Un mécanisme de subvention qui alimente l'export

Pour accélérer sa transition énergétique, le Royaume-Uni a développé un vaste parc éolien offshore, devenant le leader européen dans ce domaine. Cette expansion repose sur un système de tarif garanti : lorsque le prix de marché de l'électricité descend sous un seuil prédéfini, l'État compense la différence pour assurer une rentabilité aux producteurs.

Cette compensation n'est pas financée par l'impôt général, mais directement répercutée sur les factures d'électricité des ménages britanniques. Chaque foyer contribue ainsi au développement de la filière renouvelable, indépendamment de sa propre consommation ou de la destination finale de cette énergie.

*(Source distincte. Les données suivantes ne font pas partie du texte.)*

(** C8. The generated text is a function of the resolved mapping alone: two
    generators holding the same mapping return the same result for the
    same argument, character for character, and two runs of the program
    whose resolution ends the same way leave the same output behind. *)
Theorem generate_deterministic :
  (forall (g1 g2 : Generator.t) (nodes : dict Node),
     Generator.nodes g1 = Generator.nodes g2 ->
     Generator.generate g1 nodes = Generator.generate g2 nodes) /\
  (forall (load1 load2 : string -> Result Schema) (argv1 argv2 : list string),
     Parser.parse load1 Parser.init (schema_path argv1)
       = Parser.parse load2 Parser.init (schema_path argv2) ->
     main load1 argv1 = main load2 argv2).
Proof.
  split.
  - intros g1 g2 nodes Heq. unfold Generator.generate. generalize "".
    induction nodes as [|[node content] rest IH]; intros res; [reflexivity|].
    destruct content as [fields|enumerants]; simpl.
    + rewrite (generate_struct_nodes g1 g2 node fields Heq).
      destruct (Generator.generate_struct g2 node fields); simpl;
        [apply IH | reflexivity].
    + apply IH.
  - intros load1 load2 argv1 argv2 Heq. unfold main. now rewrite Heq.
Qed.

(** A generator built by hand and a schema with other ids give the same text. *)
Lemma generate_deterministic_witness :
  let renumbered := [ ("Color", EnumModule 1 ["notSet"; "red"; "green"]);
                      ("Inner", StructModule 2 [("x", f_slot t_int32)]);
                      ("Outer", StructModule 3
                         [ ("color", f_slot (t_enum 1)); ("inner", f_slot (t_struct 2));
                           ("count", f_slot t_uint64); ("items", f_slot (t_list (t_struct 2)));
                           ("nums", f_slot (t_list t_int32)); ("name", f_slot t_text) ]) ] in
  (Generator.nodes (Generator.init sample_nodes)
     = Generator.nodes (Generator.mk sample_nodes [] []) /\
   Generator.generate (Generator.init sample_nodes) sample_nodes
     = Generator.generate (Generator.mk sample_nodes [] []) sample_nodes) /\
  (Parser.parse (load_const sample_schema) Parser.init (schema_path ["main.py"])
     = Parser.parse (load_const renumbered) Parser.init
         (schema_path ["main.py"; "other.capnp"]) /\
   main (load_const sample_schema) ["main.py"]
     = main (load_const renumbered) ["main.py"; "other.capnp"]).
Proof.
  intros renumbered. split.
  - split; [reflexivity|].
    apply (proj1 generate_deterministic (Generator.init sample_nodes)
             (Generator.mk sample_nodes [] []) sample_nodes).
    reflexivity.
  - assert (Hsame : Parser.parse (load_const sample_schema) Parser.init
                      (schema_path ["main.py"])
                    = Parser.parse (load_const renumbered) Parser.init
                        (schema_path ["main.py"; "other.capnp"]))
      by reflexivity.
    split; [exact Hsame|].
    exact (proj2 generate_deterministic (load_const sample_schema)
             (load_const renumbered) ["main.py"] ["main.py"; "other.capnp"] Hsame).
Defined.

(** C10. The enumeration block always has a comma after the joined member
    list.  An enumeration declared with the sentinel alone resolves to the
    empty list, and its block holds that comma and no member name. *)
Theorem enum_block_trailing_comma (name : string) (enumerants : list string) :
  Generator.generate_enum name enumerants
    = nl +:+ "enum class " +:+ name +:+ " {" +:+ nl
        +:+ "    " +:+ join ("," +:+ nl +:+ "    ") enumerants +:+ "," +:+ nl
        +:+ "};" +:+ nl +:+ "            " /\
  forall schema self' id sentinel,
    List.NoDup (map fst schema) ->
    Parser.parse_loop Parser.init schema = Ok self' ->
    In (name, EnumModule id [sentinel]) schema ->
    dict_get (Parser.nodes self') name = Some (NList []) /\
    Generator.generate_enum name []
      = nl +:+ "enum class " +:+ name +:+ " {" +:+ nl
          +:+ "    ," +:+ nl
          +:+ "};" +:+ nl +:+ "            ".
Proof.
  split; [reflexivity|].
  intros schema self' id sentinel Hnd Hparse Hin. split; [|reflexivity].
  destruct (parse_loop_lookup_enum _ _ _ _ _ _ Hnd Hparse Hin) as (capped & Hcap & Hget).
  rewrite Hget. simpl in Hcap.
  apply bind_Ok_inv in Hcap as (c & _ & Hcap). now injection Hcap as <-.
Qed.

(** An enumeration declared with the sentinel alone. *)
Lemma enum_block_trailing_comma_witness :
  let schema := [("Flag", EnumModule 7 ["notSet"])] in
  let self' := Parser.mk ∅ (<[7%Z := "Flag"]> ∅) [("Flag", NList [])] in
  List.NoDup (map fst schema) /\
  Parser.parse_loop Parser.init schema = Ok self' /\
  In ("Flag", EnumModule 7 ["notSet"]) schema /\
  dict_get (Parser.nodes self') "Flag" = Some (NList []) /\
  Generator.generate_enum "Flag" []
    = nl +:+ "enum class Flag {" +:+ nl +:+ "    ," +:+ nl +:+ "};" +:+ nl
        +:+ "            ".
Proof.
  intros schema self'.
  assert (Hnd : List.NoDup (map fst schema)) by (simpl; nodup_keys).
  assert (Hparse : Parser.parse_loop Parser.init schema = Ok self') by reflexivity.
  assert (Hin : In ("Flag", EnumModule 7 ["notSet"]) schema) by (now left).
  split; [exact Hnd|]. split; [exact Hparse|]. split; [exact Hin|].
  exact (proj2 (enum_block_trailing_comma "Flag" []) schema self' 7%Z "notSet"
           Hnd Hparse Hin).
Defined.

(** ** Claims about the resolver *)



(** C1, as stated, fails: the resolved names are not the declared ones.
    Declared [x0, x1, x2] resolve to [X1, X2]. *)
Lemma enum_names_not_kept_counterexample :
  let schema := [("E", EnumModule 1 ["x0"; "x1"; "x2"])] in
  exists self',
    Parser.parse_loop Parser.init schema = Ok self' /\
    dict_get (Parser.nodes self') "E" = Some (NList ["X1"; "X2"]) /\
    dict_get (Parser.nodes self') "E" <> Some (NList (tl ["x0"; "x1"; "x2"])).
Proof.
  eexists. split; [reflexivity|]. split; [reflexivity | discriminate].
Qed.

(** C1, amended. For every enumeration of a schema that resolves, the
    resolved sequence is the declared enumerant list, each name capitalised
    by [cap], with the first entry dropped and the order kept: position [i]
    of the resolved sequence holds the capitalised name declared at
    position [i + 1].  The generated text contains the enumeration block
    built from exactly that sequence. *)
Theorem enum_drops_first_enumerant :
  forall schema self' name id enumerants,
    List.NoDup (map fst schema) ->
    Parser.parse_loop Parser.init schema = Ok self' ->
    In (name, EnumModule id enumerants) schema ->
    exists capped,
      Forall2 (fun declared resolved => cap declared = Ok resolved)
              enumerants capped /\
      dict_get (Parser.nodes self') name = Some (NList (tl capped)) /\
      (forall i, nth_error (tl capped) i = nth_error capped (S i)) /\
      exists before after,
        Generator.generate (Generator.init (Parser.nodes self')) (Parser.nodes self')
          = Ok (before
                  +:+ (nl +:+ "enum class " +:+ name +:+ " {" +:+ nl
                         +:+ "    " +:+ join ("," +:+ nl +:+ "    ") (tl capped)
                         +:+ "," +:+ nl +:+ "};" +:+ nl +:+ "            ")
                  +:+ after).
Proof.
  intros schema self' name id enumerants Hnd Hparse Hin.
  destruct (parse_loop_lookup_enum _ _ _ _ _ _ Hnd Hparse Hin) as (capped & Hcap & Hget).
  exists capped. split; [now apply cap_all_Forall2|]. split; [exact Hget|].
  split; [intros i; symmetry; apply nth_error_S|].
  assert (Hkeys : List.NoDup (dict_keys (Parser.nodes self'))).
  { apply (parse_loop_NoDup schema Parser.init self'); [constructor | exact Hparse]. }
  destruct (generate_blocks _ Hkeys) as (blocks & Hblocks & Hgen).
  destruct (blocks_split _ _ _ (name, NList (tl capped)) Hblocks)
    as (before & block & after & Hblock & Hsplit).
  { now apply dict_get_Some_In. }
  exists before, after. rewrite Hgen, Hsplit.
  unfold block_of in Hblock. simpl in Hblock. now rewrite Hblock.
Qed.

(** The enumeration declared [x0, x1, x2]. *)
Lemma enum_drops_first_enumerant_witness :
  let schema := [("E", EnumModule 1 ["x0"; "x1"; "x2"])] in
  let self' := Parser.mk ∅ (<[1%Z := "E"]> ∅) [("E", NList ["X1"; "X2"])] in
  List.NoDup (map fst schema) /\
  Parser.parse_loop Parser.init schema = Ok self' /\
  In ("E", EnumModule 1 ["x0"; "x1"; "x2"]) schema /\
  exists capped,
    Forall2 (fun declared resolved => cap declared = Ok resolved)
            ["x0"; "x1"; "x2"] capped /\
    dict_get (Parser.nodes self') "E" = Some (NList (tl capped)) /\
    (forall i, nth_error (tl capped) i = nth_error capped (S i)) /\
    exists before after,
      Generator.generate (Generator.init (Parser.nodes self')) (Parser.nodes self')
        = Ok (before
                +:+ (nl +:+ "enum class " +:+ "E" +:+ " {" +:+ nl
                       +:+ "    " +:+ join ("," +:+ nl +:+ "    ") (tl capped)
                       +:+ "," +:+ nl +:+ "};" +:+ nl +:+ "            ")
                +:+ after).
Proof.
  intros schema self'.
  assert (Hnd : List.NoDup (map fst schema)) by (simpl; nodup_keys).
  assert (Hparse : Parser.parse_loop Parser.init schema = Ok self') by reflexivity.
  assert (Hin : In ("E", EnumModule 1 ["x0"; "x1"; "x2"]) schema) by (now left).
  split; [exact Hnd|]. split; [exact Hparse|]. split; [exact Hin|].
  exact (enum_drops_first_enumerant schema self' "E" 1%Z ["x0"; "x1"; "x2"]
           Hnd Hparse Hin).
Defined.

(** ** Claims about the accessors of an enumeration field *)

Lemma to_size_t_small size_bits x :
  (0 <= x < 2 ^ size_bits)%Z -> Wrapper.to_size_t size_bits x = x.
Proof. intros H. unfold Wrapper.to_size_t. now apply Z.mod_small. Qed.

Or, l'éolien offshore génère régulièrement des surplus de production. Ces excédents, au lieu d'être consommés localement, sont exportés vers les pays voisins via les interconnexions, notamment vers la France. Les ménages britanniques se retrouvent donc à subventionner une électricité qu'ils ne consommeront jamais.

Une géographie énergétique déséquilibrée

Le cœur du problème réside dans une inadéquation géographique fondamentale. Les installations éoliennes offshore britanniques sont principalement concentrées dans le nord du pays, particulièrement en Écosse où les conditions venteuses sont optimales. En revanche, les grands centres de consommation se situent dans le sud de l'Angleterre, autour de Londres et des métropoles industrielles.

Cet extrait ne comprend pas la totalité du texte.